Admiro o trabalho de Ace Frehley há pelo menos uma década e, por mais que seja considerado por muitos um músico simplório, continuo descobrindo detalhes em suas músicas e em seu estilo de tocar. Há uma dicotomia interessante nessa relação: o Spaceman faz clichês ficarem imprevisíveis.
Certa vez, em uma conversa informal, um amigo cravou que Ace Frehley era “Keith Richards sem a grife”. Com o passar do tempo, entendi o porquê. Aliás, há vários motivos que tornam essa premissa verdadeira.
Em primeiro lugar, estão os óbvios vícios. Por décadas, Ace Frehley e Keith Richards foram bombas tóxicas. Não só bebiam, como usavam todos os tipos de drogas. O destino foi um pouco mais ingrato com Frehley, que sofreu um acidente sério de carro no ano de 1983 enquanto dirigia alcoolizado e cuja percepção ficou afetada com os abusos.
Ainda assim, as trajetórias são semelhantes. Eles, inclusive, chegaram a se encontrar em determinado momento de suas vidas. Em entrevista ao Slusphile, o editor Jeremie Ruby-Strauss, que trabalhou na biografia de Ace Frehley, “No Regrets”, relembrou a história. “Em nosso primeiro encontro ele [Ace Frehley] contou sobre quando quis conhecer Keith Richards. Nenhum dos dois conseguia ficar de pé. Então, alguns assistentes os ajudaram, para que pudessem se cumprimentar. Apertaram as mãos antes que um desabasse para cada lado”, disse.
Nesse quesito – e é isso que dá a grife a Keith Richards –, a recepção é o diferencial. Os vícios de Richards são romantizados, pois o músico dos Rolling Stones é taxado de imortal. Já os de Ace Frehley são demonizados, já que, por inúmeras vezes, Paul Stanley e Gene Simmons creditaram as desavenças que o levaram para fora do KISS aos problemas do guitarrista com tóxicos. Os próprios fãs condenam o Spaceman – pode não parecer, mas a base de fãs do KISS é bastante conservadora.

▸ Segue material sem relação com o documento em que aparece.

(** In the first page after the end of the file, as many bytes as it is away from
    the end are read. *)
Lemma loaded_after filesz k : 0 <= filesz < 1073741824 -> 0 <= k < 1073741824 ->
  filesz < k / PAGE * PAGE <= filesz + PAGE ->
  loaded filesz k = (k mod PAGE <? k / PAGE * PAGE - filesz).
Proof.
  intros Hf Hk Hp. unfold loaded. rewrite load_size_small by (unfold PAGE in *; zlia).
  unfold PAGE in *. btest; [zlia|]. repeat btest; (done || zlia).
Qed.

Section SegmentSpec.
Context (hhdm : Z) {St : Type} `{!PageSource St} `{!PageSourceLaws hhdm St} (Hh : hhdm_ok hhdm).
Context (file_read : Z -> Z -> Z -> St -> outcome St).
Implicit Types s : St.

(** In the states [I] a read from the file [F] into a page in use gives the bytes
    of the file as far as they go; a read past the end gives anything, in the bytes
    asked for.  Allocating and mapping pages leads to such states again. *)
Record file_reader (F : list Z) (I : St -> Prop) : Prop := {
  fr_page : forall s p s', src_ok s -> src_page_allocate 1 s = Done (p, s') -> I s -> I s';
  fr_map : forall table va pa flags s s', arch_table_manager_map hhdm table va pa flags s = Done s' -> within s s' -> I s -> I s';
  fr_read : forall s offset p size,
    src_ok s -> src_owned s p -> I s -> 0 <= offset < 4611686018427387904 -> 0 <= size <= PAGE ->
    exists s', file_read offset p size s = Done s' /\ src_ok s' /\ I s' /\ (forall a, src_owned s a -> src_owned s' a) /\
      changes (fun b => p <= b < p + size) (src_mem s) (src_mem s') /\
      forall i, 0 <= i < size -> offset + i < Z.of_nat (length F) ->
        ld8 (src_mem s') (p + i) = default 0 (F !! Z.to_nat (offset + i))
}.

Context (F : list Z) (I : St -> Prop) (HF : file_reader F I) (ph : Elf64_Phdr) (table : Z).
Hypothesis Hsize : 0 <= p_filesz ph < 1073741824 /\ 0 <= p_memsz ph < 1073737728.
Hypothesis Haddr : p_vaddr ph mod PAGE = 0 /\ 0 <= p_vaddr ph /\ p_vaddr ph + p_memsz ph + PAGE <= 281474976710656.
Hypothesis Hoff : 0 <= p_offset ph < 2305843009213693952.
(** The page of [slot] keeps its other bytes. *)
Lemma new_stack_spec s a slot :
  src_ok s -> src_owned s a -> a <= slot -> slot + 8 <= a + PAGE ->
  new_stack slot s = Panicked \/
  exists p s', new_stack slot s = Done s' /\ src_ok s' /\ ~ src_owned s p /\ src_owned s' p /\
    (forall x, src_owned s x -> src_owned s' x) /\ ld64 (src_mem s') slot = p +w PAGE /\
    (forall b, a <= b < a + PAGE -> b < slot \/ slot + 8 <= b -> ld8 (src_mem s') b = ld8 (src_mem s) b) /\
    forall s0, steady s0 s -> ~ src_owned s0 a -> steady s0 s'.
Proof using PageSourceLaws0.
  intros Hok Ha H1 H2. unfold new_stack. destruct (page_alloc s Hok) as [->|(p & s1 & E)]; [by left|right]. rewrite E.
  destruct (alloc_one hhdm s s1 p Hok E) as (Hok1 & Hn & Ho & _ & Hk & _). cbn [mbind outcome_bind].
  destruct (page_write s1 a (st64 (src_mem s1) slot (p +w PAGE)) Hok1) as [Hok2 Ho2].
  { apply Ho. by left. }
  { apply changes_st64. intros b Hb. lia. }
  eexists p, _. split; [reflexivity|]. split_and!; [exact Hok2|exact Hn| | | | |].
  - apply Ho2, Ho. by right.
  - intros x Hx. apply Ho2, Ho. by left.
  - rewrite law_with_mem, ld64_st64. apply u64_idemp.
  - intros b Hb Hs. rewrite law_with_mem, ld8_st64_other by done. apply Hk. by exists a.
  - intros s0 H0 Hn0. apply (steady_write s0 s1 a); [done|by eapply steady_trans; [|eapply steady_alloc]|apply Ho; by left|done|].
    apply changes_st64. intros b Hb. lia.
Qed.

Lemma fill_gdt_changes info m : changes (fun b => info <= b < info + off_tss) m (fill_gdt info m).
Proof using.
  intros b Hb. unfold fill_gdt, set_tss_segment, set_segment, off_null, off_kernel_code, off_kernel_data, off_user_data,
    off_user_code, off_tss_segment, off_tss in *. by read_back.
Qed.

(** The pages that are new in [s']. *)
Definition fresh_pages s s' (l : list Z) : Prop :=
  NoDup l /\ Forall (fun p => src_owned s' p /\ ~ src_owned s p) l.
Lemma no_hpet_panics_witness :
  (s ← @arch_hpet_init 0 0 toy _ pa_state demo_source 0 1 2 (Acpi 0x9000 0x9000 2) 0x9100 toy_no_tables;
   s ← @arch_tsc_init 0 toy _ pa_state demo_source 10 0 2 3 4 s;
   @arch_xapic_timer_init 0 toy _ pa_state demo_source 10 0 2 4 5 6 0 0x8000 7 s) = Panicked.
Proof.
  apply (@no_hpet_panics 0 0 toy _ pa_state demo_source 10 0 0 0 1 2 3 4 5 6 (Acpi 0x9000 0x9000 2) 0x9100 0 0x8000 7 toy_no_tables).
  - reflexivity.
  - left. vm_compute. reflexivity.
Defined.
(* ===== verification/Stages.v ===== *)
(** The stages of the initialisation of a processor: [arch/x86_64/arch.c],
    [arch_table_manager_init] of [page_table_manager/table_manager.c],
    [devices/timers/timers.c], the part of [smp/smp.c] that a woken processor runs
    on its own, and the assembly that enables the vector registers and changes
    the stack.  They are the operations of the other files, called in order on one
    machine. *)

From S2P Require Import Prelude Memory Libc Spinlock PageAllocator PageAllocatorSpec PageTable AddressSpace BlockAllocator BlockAllocatorSpec Paths KernelHeap Scheduler Clock Acpi Descriptors Timers.

(** * The machine *)

(** What the code refers to by address: functions, strings, the names of the time
    sources. *)
Record kernel_image := Image {
  arch_isr_handlers : Z;
  arch_syscall_entry_at : Z;
  arch_xapic_isr_handler_entry : Z;
  str_HPET : Z;
  str_FACP : Z;
  hpet_name : Z;
  tsc_name : Z;
  xapic_name : Z;
  hpet_read_at : Z;
  hpet_sleep_at : Z;
  tsc_read_at : Z;
  tsc_sleep_at : Z;
  one_shot_at : Z;
  interrupt_now_at : Z
}.

(** The answers of the boot loader. *)
Record boot_info := BootInfo {
  memory_map : list limine_memmap_entry;
  LIMINE_MEMMAP_EXECUTABLE_AND_MODULES : Z;
  kernel_physical_base : Z;
  kernel_virtual_base : Z
}.

(** One processor with the memory: the registers that the stages set, and the
    globals of the files. *)
Record machine (P H : Type) := Machine {
  mc_timers : timers P (sched H);
  mc_cr0 : Z;
  mc_cr3 : Z;
  mc_cr4 : Z;
  mc_xcr0 : Z;
  mc_rsp : Z;
  arch_bootstrap_page_table : Z;
  arch_global_idtr : Z * Z;
  arch_bsp_id : Z;
  acpi_fadt : Z
}.
Arguments Machine {P H}.
Arguments mc_timers {P H}.
Arguments mc_cr0 {P H}.
Arguments mc_cr3 {P H}.
Arguments mc_cr4 {P H}.
Arguments mc_xcr0 {P H}.
Arguments mc_rsp {P H}.
Arguments arch_bootstrap_page_table {P H}.
Arguments arch_global_idtr {P H}.
Arguments arch_bsp_id {P H}.
Arguments acpi_fadt {P H}.

(** ** Vector registers, [arch/x86_64/simd/simd.asm] *)

(** [and ax, mask] and [or ax, v] on the whole register. *)
Definition and_low16 (mask r : Z) : Z := Z.lor (Z.land r 0xFFFFFFFFFFFF0000) (Z.land r mask).

Definition sse_enable (cr : Z * Z) : Z * Z :=
  let '(cr0, cr4) := cr in
  (Z.lor (and_low16 0xFFFB cr0) 2, Z.lor cr4 (Z.shiftl 3 9)).

(** [cpuid] leaf 1 gives [ecx]; without bit 28 nothing is enabled.  [or eax]
    clears the upper half of the register. *)
Definition avx_enable (cpuid1_ecx : Z) (cr : Z * Z) : Z * Z :=
  let '(cr4, xcr0) := cr in
  if Z.land cpuid1_ecx (Z.shiftl 1 28) =? 0 then (cr4, xcr0)
  else (u32 (Z.lor cr4 0x40000), Z.lor xcr0 6).

Section Model.
Context (kernel_hhdm_offset : Z) (img : kernel_image) (boot : boot_info).
Context {P : Type} `{!Platform P} {H : Type} `{!KernelHeap H} (polls : nat).
Implicit Types m : machine P H.

#[local] Instance sched_heap : KernelHeap (sched H) := lift_heap sc_heap with_heap.

Definition set_timers m (t : timers P (sched H)) : machine P H :=
  Machine t (mc_cr0 m) (mc_cr3 m) (mc_cr4 m) (mc_xcr0 m) (mc_rsp m) (arch_bootstrap_page_table m) (arch_global_idtr m) (arch_bsp_id m)
    (acpi_fadt m).
Definition set_cr3 m (table cr3 : Z) : machine P H :=
  Machine (mc_timers m) (mc_cr0 m) cr3 (mc_cr4 m) (mc_xcr0 m) (mc_rsp m) table (arch_global_idtr m) (arch_bsp_id m) (acpi_fadt m).
Definition set_idtr m (idtr : Z * Z) : machine P H :=
  Machine (mc_timers m) (mc_cr0 m) (mc_cr3 m) (mc_cr4 m) (mc_xcr0 m) (mc_rsp m) (arch_bootstrap_page_table m) idtr (arch_bsp_id m)
    (acpi_fadt m).

Definition mc_control m : control := tm_control (mc_timers m).
Definition mc_sched m : sched H := tm_src (mc_timers m).
Definition mc_mem m : mem := kh_mem (sc_heap (mc_sched m)).
Definition with_control m (c : control) : machine P H := set_timers m (set_control (mc_timers m) c).
Definition with_sched m (s : sched H) : machine P H := set_timers m (set_src (mc_timers m) s).

(** An operation of the timers on the machine. *)
Definition run (f : timers P (sched H) -> outcome (timers P (sched H))) m : outcome (machine P H) :=
  t ← f (mc_timers m); Done (set_timers m t).

Definition arch_simd_enable (cpuid1_ecx : Z) m : machine P H :=
  let '(cr0, cr4) := sse_enable (mc_cr0 m, mc_cr4 m) in
  let '(cr4, xcr0) := avx_enable cpuid1_ecx (cr4, mc_xcr0 m) in
  Machine (mc_timers m) cr0 (mc_cr3 m) cr4 xcr0 (mc_rsp m) (arch_bootstrap_page_table m) (arch_global_idtr m) (arch_bsp_id m) (acpi_fadt m).

(** The return address moves to the new stack, from which it is popped again. *)
Definition arch_swap_stack (return_address new_stack new_stack_size : Z) m : machine P H :=
  let top := new_stack +w new_stack_size in
  let s := mc_sched m in
  let m := with_sched m (with_heap s (kh_with_mem (sc_heap s) (st64 (kh_mem (sc_heap s)) (top -w 8) return_address))) in
  Machine (mc_timers m) (mc_cr0 m) (mc_cr3 m) (mc_cr4 m) (mc_xcr0 m) top (arch_bootstrap_page_table m) (arch_global_idtr m) (arch_bsp_id m)
    (acpi_fadt m).

(** ** The page table *)

Definition arch_table_manager_switch_to (table : Z) m : machine P H :=
  set_cr3 m (arch_bootstrap_page_table m) (table -w kernel_hhdm_offset).

Definition arch_table_manager_init m : outcome (machine P H) :=
  '(table, s) ← arch_table_manager_create_bootstrap_table_limine kernel_hhdm_offset (LIMINE_MEMMAP_EXECUTABLE_AND_MODULES boot)
     (kernel_physical_base boot) (kernel_virtual_base boot) (memory_map boot) (mc_sched m);
  let m := set_cr3 (with_sched m s) table (mc_cr3 m) in
  Done (arch_table_manager_switch_to (arch_bootstrap_page_table m) m).

(** ** One call each, on the machine *)

Definition load_gdt m : outcome (machine P H) :=
  '(c, s) ← arch_load_gdt (mc_control m) (mc_sched m);
  Done (with_sched (with_control m c) s).

Definition interrupts_init m : outcome (machine P H) :=
  '(idtr, c, s) ← arch_interrupts_init (arch_isr_handlers img) (mc_control m) (mc_sched m);
  Done (with_sched (with_control (set_idtr m idtr) c) s).

Definition xapic_init m : outcome (machine P H) :=
  '(is_bsp, cpu_id, t) ← arch_xapic_init kernel_hhdm_offset (arch_bootstrap_page_table m) (arch_bsp_id m) (mc_timers m);
  s ← arch_xapic_init_context is_bsp cpu_id (tm_src t);
  Done (set_timers m (set_src t s)).

Definition hpet_init (a : acpi) m : outcome (machine P H) :=
  run (arch_hpet_init kernel_hhdm_offset (arch_bootstrap_page_table m) (hpet_name img) (hpet_read_at img) (hpet_sleep_at img) a (str_HPET img)) m.

Definition tsc_init m : outcome (machine P H) :=
  run (arch_tsc_init kernel_hhdm_offset polls (tsc_name img) (hpet_sleep_at img) (tsc_read_at img) (tsc_sleep_at img)) m.

Definition syscall_init m : machine P H := with_control m (arch_syscall_init (arch_syscall_entry_at img) (mc_control m)).

Definition xapic_timer_init m : outcome (machine P H) :=
  run (arch_xapic_timer_init kernel_hhdm_offset polls (xapic_name img) (hpet_sleep_at img) (tsc_sleep_at img) (one_shot_at img)
    (interrupt_now_at img) (arch_bsp_id m) (snd (arch_global_idtr m)) (arch_xapic_isr_handler_entry img)) m.

(** ** The stages, [arch/x86_64/arch.c] *)

Definition arch_early_init m : machine P H := set_timers m (arch_tsc_reset (mc_timers m)).

Definition arch_init (a : acpi) m : outcome (machine P H) :=
  m ← load_gdt m;
  m ← interrupts_init m;
  m ← arch_table_manager_init m;
  m ← xapic_init m;
  m ← hpet_init a m;
  m ← tsc_init m;
  Done (syscall_init m).

Definition arch_late_init m : outcome (machine P H) := xapic_timer_init m.

(** [devices/timers/timers.c]. *)
Definition timers_init (a : acpi) m : machine P H :=
  Machine (mc_timers m) (mc_cr0 m) (mc_cr3 m) (mc_cr4 m) (mc_xcr0 m) (mc_rsp m) (arch_bootstrap_page_table m) (arch_global_idtr m)
    (arch_bsp_id m) (acpi_pm_timer_init kernel_hhdm_offset a (str_FACP img) (mc_mem m)).

(** ** Another processor, [arch/x86_64/smp/smp.c] *)

(** [arch_bootstrap_entry_limine] up to the release of [arch_mp_bootstrap_lock]
    is [processor_load], then [processor_finish]; the machine has the registers
    of the woken processor. *)
Definition processor_load (cpuid1_ecx return_address : Z) m : outcome (machine P H) :=
  let m := arch_simd_enable cpuid1_ecx m in
  m ← load_gdt m;
  let m := arch_table_manager_switch_to (arch_bootstrap_page_table m) m in
  '(stack, s) ← kh_page_allocate 1 (mc_sched m);
  let m := arch_swap_stack return_address stack (1 * PAGE) (with_sched m s) in
  m ← xapic_init m;
  xapic_timer_init m.

Definition processor_finish m : machine P H :=
  syscall_init (with_control m (arch_idt_load (arch_global_idtr m) (mc_control m))).

Definition processor_init (cpuid1_ecx return_address : Z) m : outcome (machine P H) :=
  m ← processor_load cpuid1_ecx return_address m;
  Done (processor_finish m).
End Model.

Em termos musicais, nem se fala. Ace Frehley foi claramente influenciado por Keith Richards. Os dois também têm referências em comum: foram formados pela “escola Chuck Berry” de guitarristas de rock n’ roll, com uso de escalas pentatônicas, palhetadas aparentemente desordenadas e muita intuição no estilo de tocar.
Por outro lado, enquanto Keith Richards é, ao lado de Mick Jagger, uma das lideranças dos Rolling Stones, Ace Frehley era como a terceira (ou até quarta) força do KISS. Inicialmente, pouco participava do processo de criação, sempre capitaneado por Paul Stanley e Gene Simmons – e com Peter Criss querendo entrar nesse meio. Conquistou espaço com boas músicas e ganhou confiança até mesmo para cantar. Quando começava a ter mais participação nos discos, como teve em “Dynasty” e “Unmasked”, também teve início a sua derrocada causada pelos abusos.
Ace Frehley é Keith Richards sem a grife e isso só pode ser um elogio. Frehley fez história com o KISS – algo que, provavelmente, em alguma banda com músicos mais desleixados e indisciplinados, não conseguiria. Errático, o Spaceman sempre se segurou com seu talento. Faz até um disco de covers (“Origins Vol. 1”) soar diferenciado. Richards é um pouco mais disciplinado e criativo, mas ainda tem inúmeras semelhanças com o colega americano.